Directions for this task:
Every line from the one containing "do! save_workflow_payload job" to the one containing "(status : string) : SM" in the records below, both included, must be set down exactly, and no other line.

%%

(* ===== verification/ReviewSubmit.v ===== *)
(** * The submission of a reviewed import

    Models src/server/services/import_review_submit_attempts.py and the dispatch envelope of
    import_review_submit_dispatch.py: the attempt that submits the review of an import, kept in the
    workflow payload of its job, the fence around the writes of the worker, and the publisher's
    marks.

    Each call locks the row of the job.  [D] is what the fenced writes change.  A job argument is
    the row of its id and agency; the workflow payload is a field of the row, and payloads are JSON
    values, on which [json_safe_value] is the identity. *)

From S2P Require Import Prelude PyValue TaskAttempts.
Local Open Scope Z_scope.

Definition ATTEMPT_REVIEW_SUBMIT : string := "review_submit".
Definition REVIEW_SUBMIT_ATTEMPT_WORKFLOW_KEY : string := "review_submit_dispatch".
(* src/server/services/import_review_submit_attempts.py :: REVIEW_SUBMIT_STARTABLE_STATUSES *)
Definition REVIEW_SUBMIT_STARTABLE_STATUSES : list string := [ATTEMPT_PENDING; ATTEMPT_PUBLISHED; ATTEMPT_PUBLISH_FAILED].

Record submit_job := mkSubmitJob { sj_id : string; sj_agency : Z; sj_task_id : string; sj_workflow : pydict }.

(* src/server/services/import_review_submit_attempts.py :: ReviewSubmitAttemptTransition *)
Record transition := mkTransition {
  tr_job : option submit_job; tr_payload : pydict; tr_status : string; tr_changed : bool; tr_reason : string
}.
Definition missing (reason : string) : transition := mkTransition None [] "missing" false reason.
Definition StaleImportTaskAttemptError (task_id : option string) (status : string) : exn :=
  TaskAttemptStaleError ATTEMPT_REVIEW_SUBMIT (default EmptyString task_id) status.

Section Submit.
Context {D : Type}.
(** The readings of the clock, as ISO texts, and of [uuid4().hex]. *)
Variable iso : nat → string.
Variable hex : nat → string.

Record submits := mkSubmits { sb_jobs : list submit_job; sb_data : D; sb_ticks : nat }.
Abbreviation SM := (M submits).

Definition set_jobs (js : list submit_job) (s : submits) : submits := mkSubmits js (sb_data s) (sb_ticks s).
Definition _now_iso : SM string := λ s, (Ok (iso (sb_ticks s)), mkSubmits (sb_jobs s) (sb_data s) (S (sb_ticks s))).
Definition uuid4_hex : SM string := λ s, (Ok (hex (sb_ticks s)), mkSubmits (sb_jobs s) (sb_data s) (S (sb_ticks s))).
(** A transaction: an exception undoes its writes (the clock goes on). *)
Definition atomic {A} (m : SM A) : SM A :=
  λ s, match m s with
       | (Ok a, s') => (Ok a, s')
       | (Err e, s') => (Err e, mkSubmits (sb_jobs s) (sb_data s) (sb_ticks s'))
       end.

Definition same_job (id : string) (agency : Z) (j : submit_job) : bool :=
  bool_decide (sj_id j = id) && (sj_agency j =? agency).
Definition find_job (id : string) (agency : Z) (s : submits) : option submit_job :=
  List.find (same_job id agency) (sb_jobs s).

(* src/server/services/import_review_submit_attempts.py :: _payload_from_workflow *)
Definition _payload_from_workflow (workflow : pydict) : pydict :=
  _mapping (get REVIEW_SUBMIT_ATTEMPT_WORKFLOW_KEY workflow).
(* src/server/services/import_review_submit_attempts.py :: review_submit_attempt_payload *)
Definition review_submit_attempt_payload (job : submit_job) : pydict := _payload_from_workflow (sj_workflow job).
(* src/server/services/import_review_submit_attempts.py :: _locked_job *)
Definition _locked_job (job : submit_job) : SM (option submit_job) := gets (find_job (sj_id job) (sj_agency job)).

Definition with_workflow (w : pydict) (j : submit_job) : submit_job :=
  mkSubmitJob (sj_id j) (sj_agency j) (sj_task_id j) w.
Definition save_workflow_payload (job : submit_job) (w : pydict) : SM unit :=
  modify (λ s, set_jobs (map (λ j, if same_job (sj_id job) (sj_agency job) j then with_workflow w j else j) (sb_jobs s)) s).
(* src/server/services/import_review_submit_attempts.py :: _save_attempt *)
Definition _save_attempt (job : submit_job) (workflow payload : pydict) : SM pydict :=
  do! save_workflow_payload job (dset REVIEW_SUBMIT_ATTEMPT_WORKFLOW_KEY (PDict payload) workflow) in
  ret payload.
(** [workflow.pop(key, None)] for each key *)
Definition pop_keys (keys : list string) (workflow : pydict) : pydict := foldl (λ w k, dpop k w) workflow keys.

(* src/server/services/import_review_submit_attempts.py :: begin_review_submit_attempt *)
Definition begin_review_submit_attempt (job : submit_job) (task_id : string) (initial_payload : pydict)
    (status : string) : SM pydict :=
  let! now := _now_iso in
  let! id := uuid4_hex in
  _save_attempt job (sj_workflow job)
    (new_attempt_payload ATTEMPT_REVIEW_SUBMIT task_id now id initial_payload status).

(** The task id of the job stands in for a missing one. *)
Definition with_task_id (job : submit_job) (payload : pydict) : pydict :=
  if str_empty (stored_task payload) then dset "task_id" (PStr (sj_task_id job)) payload else payload.

(* src/server/services/import_review_submit_attempts.py :: claim_review_submit_attempt_started *)
Definition claim_review_submit_attempt_started (session_id : string) (agency_id : Z) (task_id : option string)
  : SM transition :=
  atomic (
  let! found := gets (find_job session_id agency_id) in
  match found with
  | None => ret (missing "missing_job")
  | Some job =>
      let workflow := sj_workflow job in
      let payload := with_task_id job (_payload_from_workflow workflow) in
      let! now := _now_iso in
      let! id := uuid4_hex in
      let decision := claim_started_payload payload task_id ATTEMPT_REVIEW_SUBMIT now id REVIEW_SUBMIT_STARTABLE_STATUSES in
      if negb (ad_changed decision)
      then ret (mkTransition (Some job) payload (ad_status decision) false (ad_reason decision))
      else
        let! saved := _save_attempt job workflow (ad_payload decision) in
        ret (mkTransition (Some job) saved ATTEMPT_STARTED true EmptyString)
  end).

(* src/server/services/import_review_submit_attempts.py :: heartbeat_review_submit_attempt *)
Definition heartbeat_review_submit_attempt (job : submit_job) (task_id : option string) : SM transition :=
  atomic (
  let! locked := _locked_job job in
  match locked with
  | None => ret (missing EmptyString)
  | Some locked_job =>
      let workflow := sj_workflow locked_job in
      let payload := _payload_from_workflow workflow in
      let! now := _now_iso in
      let decision := heartbeat_payload payload task_id now in
      if negb (ad_changed decision)
      then ret (mkTransition (Some locked_job) payload (ad_status decision) false (ad_reason decision))
      else
        let! saved := _save_attempt locked_job workflow (ad_payload decision) in
        ret (mkTransition (Some locked_job) saved ATTEMPT_STARTED true EmptyString)
  end).

(* src/server/services/import_review_submit_attempts.py :: assert_review_submit_attempt_current *)
Definition assert_review_submit_attempt_current (job : submit_job) (task_id : option string) : SM submit_job :=
  let! t := heartbeat_review_submit_attempt job task_id in
  match tr_job t, tr_changed t with
  | Some j, true => ret j
  | _, _ => raise (StaleImportTaskAttemptError task_id (tr_status t))
  end.

(* src/server/services/import_review_submit_attempts.py :: run_with_review_submit_attempt_fence *)
Definition run_with_review_submit_attempt_fence {A} (job : submit_job) (task_id : option string)
    (fn : submit_job → SM A) : SM A :=
  atomic (
  let! locked := _locked_job job in
  match locked with
  | None => raise (StaleImportTaskAttemptError task_id "missing")
  | Some locked_job =>
      let workflow := sj_workflow locked_job in
      let payload := _payload_from_workflow workflow in
      let! now := _now_iso in
      let decision := heartbeat_payload payload task_id now in
      if negb (ad_changed decision) then raise (StaleImportTaskAttemptError task_id (ad_status decision))
      else
        let! _saved := _save_attempt locked_job workflow (ad_payload decision) in
        fn locked_job
  end).

(* src/server/services/import_review_submit_attempts.py :: request_review_submit_attempt_cancel *)
Definition request_review_submit_attempt_cancel (job : submit_job) (task_id : option string) (reason : string)
    (clear_workflow_keys : list string) : SM transition :=
  atomic (
  let! locked := _locked_job job in
  match locked with
  | None => ret (missing EmptyString)
  | Some locked_job =>
      let workflow := sj_workflow locked_job in
      let payload := with_task_id locked_job (_payload_from_workflow workflow) in
      let! now := _now_iso in
      let decision := cancel_payload payload task_id now reason [ATTEMPT_STARTED] in
      if negb (ad_changed decision)
      then ret (mkTransition (Some locked_job) payload (ad_status decision) false (ad_reason decision))
      else
        let! saved := _save_attempt locked_job (pop_keys clear_workflow_keys workflow) (ad_payload decision) in
        ret (mkTransition (Some locked_job) saved ATTEMPT_CANCELLED true EmptyString)
  end).

(* src/server/services/import_review_submit_attempts.py :: _finish_locked_attempt *)
Definition _finish_locked_attempt (job : submit_job) (workflow payload : pydict) (task_id : option string)
    (status : string) (clear_workflow_keys : list string) : SM (pydict * bool) :=
  let! now := _now_iso in
  let! id := uuid4_hex in
  let decision := finish_payload payload task_id ATTEMPT_REVIEW_SUBMIT status now id in
  if negb (ad_changed decision) then ret (ad_payload decision, false)
  else
    let! saved := _save_attempt job (pop_keys clear_workflow_keys workflow) (ad_payload decision) in
    ret (saved, true).

(* src/server/services/import_review_submit_attempts.py :: finish_review_submit_attempt_fresh *)
Definition finish_review_submit_attempt_fresh (job : submit_job) (task_id : option string) (status : string)
    (clear_workflow_keys : list string) : SM transition :=
  atomic (
  let! locked := _locked_job job in
  match locked with
  | None => ret (missing EmptyString)
  | Some locked_job =>
      let workflow := sj_workflow locked_job in
      let! r := _finish_locked_attempt locked_job workflow (_payload_from_workflow workflow) task_id status clear_workflow_keys in
      ret (mkTransition (Some locked_job) r.1 (str_or (status_of r.1) status) r.2 EmptyString)
  end).

(** The [finish_current] callback of a terminal section, which reads the payload it last saved. *)
(* src/server/services/import_review_submit_attempts.py :: run_review_submit_terminal_section.finish_current *)
Definition finish_current (locked_job : submit_job) (task_id : option string) (status : string)
    (keys_to_clear : list string) : SM pydict :=
  let! latest := _locked_job locked_job in
  let latest_workflow := match latest with Some j => sj_workflow j | None => [] end in
  let! r := _finish_locked_attempt locked_job latest_workflow (_payload_from_workflow latest_workflow) task_id status keys_to_clear in
  ret r.1.

(* src/server/services/import_review_submit_attempts.py :: run_review_submit_terminal_section *)
Definition run_review_submit_terminal_section {A} (job : submit_job) (task_id : option string)
    (success_status : string) (clear_workflow_keys : list string)
    (fn : submit_job → (string → list string → SM pydict) → SM A)
    (handle_exception : submit_job → exn → (string → list string → SM pydict) → SM A) : SM A :=
  atomic (
  let! locked := _locked_job job in
  match locked with
  | None => raise (StaleImportTaskAttemptError task_id "missing")
  | Some locked_job =>
      let workflow := sj_workflow locked_job in
      let payload := _payload_from_workflow workflow in
      let current := is_attempt_current payload task_id true in
      if negb (ad_changed current) then raise (StaleImportTaskAttemptError task_id (ad_status current))
      else
        let! now := _now_iso in
        let heartbeat := heartbeat_payload payload task_id now in
        let! _saved := _save_attempt locked_job workflow (ad_payload heartbeat) in
        let finish := finish_current locked_job task_id in
        let! result := catch (let! r := fn locked_job finish in ret (inl r))
                         (λ exc, Some (let! r := handle_exception locked_job exc finish in ret (inr r))) in
        match result with
        | inr handled => ret handled
        | inl r => let! _p := finish success_status clear_workflow_keys in ret r
        end
  end).

(** ** The publisher's marks *)

(* src/server/services/import_review_submit_dispatch.py :: _int_value *)
Definition _int_value (v : pyval) : res Z :=
  match v with
  | PBool b => Ok (if b then 1 else 0)
  | PInt z => Ok z
  | PFloat _ => py_int v
  | PStr s => if str_empty (strip s) then Ok 0 else py_int (PStr (strip s))
  | _ => Ok 0
  end.

(** One more publication was tried. *)
Definition count_publish (error : string) (dispatch : pydict) : SM pydict :=
  let! n := lift (_int_value (default (PInt 0) (dget "publish_attempt_count" dispatch))) in
  let dispatch := dset "publish_attempt_count" (PInt (n + 1)) dispatch in
  let! now := _now_iso in
  let set_error d := dset "last_error_code" (PStr error) d in
  let set_time d := dset "last_attempted_at" (PStr now) d in
  ret (if str_empty error then set_error (set_time dispatch) else set_time (set_error dispatch)).
(** The dispatch of the job, when it is the one of [task_id]. *)
Definition named_dispatch (job : submit_job) (task_id : string) : pydict * bool :=
  let dispatch := _payload_from_workflow (sj_workflow job) in
  (dispatch, bool_decide (text "task_id" dispatch = task_id)).

(* src/server/services/import_review_submit_dispatch.py :: _mark_review_submit_dispatch_published *)
Definition _mark_review_submit_dispatch_published (job : submit_job) (task_id : string) : SM pydict :=
  let '(dispatch, named) := named_dispatch job task_id in
  if negb named then ret dispatch
  else
    let status := status_of dispatch in
    if terminal status then ret dispatch
    else
      let d := if bool_decide (status = ATTEMPT_STARTED) then dispatch
               else dset "status" (PStr ATTEMPT_PUBLISHED) dispatch in
      let! d := (if str_empty (strip (text "published_at" d))
                 then let! now := _now_iso in ret (dset "published_at" (PStr now) d) else ret d) in
      let! d := count_publish EmptyString d in
      _save_attempt job (sj_workflow job) d.

(* src/server/services/import_review_submit_dispatch.py :: _mark_review_submit_dispatch_publish_failed *)
Definition _mark_review_submit_dispatch_publish_failed (job : submit_job) (task_id error_code : string) : SM pydict :=
  let '(dispatch, named) := named_dispatch job task_id in
  if negb named then ret dispatch
  else
    let status := status_of dispatch in
    if terminal status || bool_decide (status = ATTEMPT_STARTED) then ret dispatch
    else
      let d := dset "status" (PStr ATTEMPT_PUBLISH_FAILED) dispatch in
      let! d := count_publish (str_or error_code "review_submit_publish_failed") d in
      _save_attempt job (sj_workflow job) d.

(* src/server/services/import_review_submit_dispatch.py :: mark_review_submit_dispatch_published_fresh *)
Definition mark_review_submit_dispatch_published_fresh (job : submit_job) (task_id : string) : SM pydict :=
  atomic (
  let! locked := _locked_job job in
  match locked with None => ret [] | Some j => _mark_review_submit_dispatch_published j task_id end).
(* src/server/services/import_review_submit_dispatch.py :: mark_review_submit_dispatch_publish_failed_fresh *)
Definition mark_review_submit_dispatch_publish_failed_fresh (job : submit_job) (task_id error_code : string) : SM pydict :=
  atomic (
  let! locked := _locked_job job in
  match locked with None => ret [] | Some j => _mark_review_submit_dispatch_publish_failed j task_id error_code end).
End Submit.
Arguments submits : clear implicits.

%%

Solution:
  do! save_workflow_payload job (dset REVIEW_SUBMIT_ATTEMPT_WORKFLOW_KEY (PDict payload) workflow) in
  ret payload.
(** [workflow.pop(key, None)] for each key *)
Definition pop_keys (keys : list string) (workflow : pydict) : pydict := foldl (λ w k, dpop k w) workflow keys.

(* src/server/services/import_review_submit_attempts.py :: begin_review_submit_attempt *)
Definition begin_review_submit_attempt (job : submit_job) (task_id : string) (initial_payload : pydict)
    (status : string) : SM pydict :=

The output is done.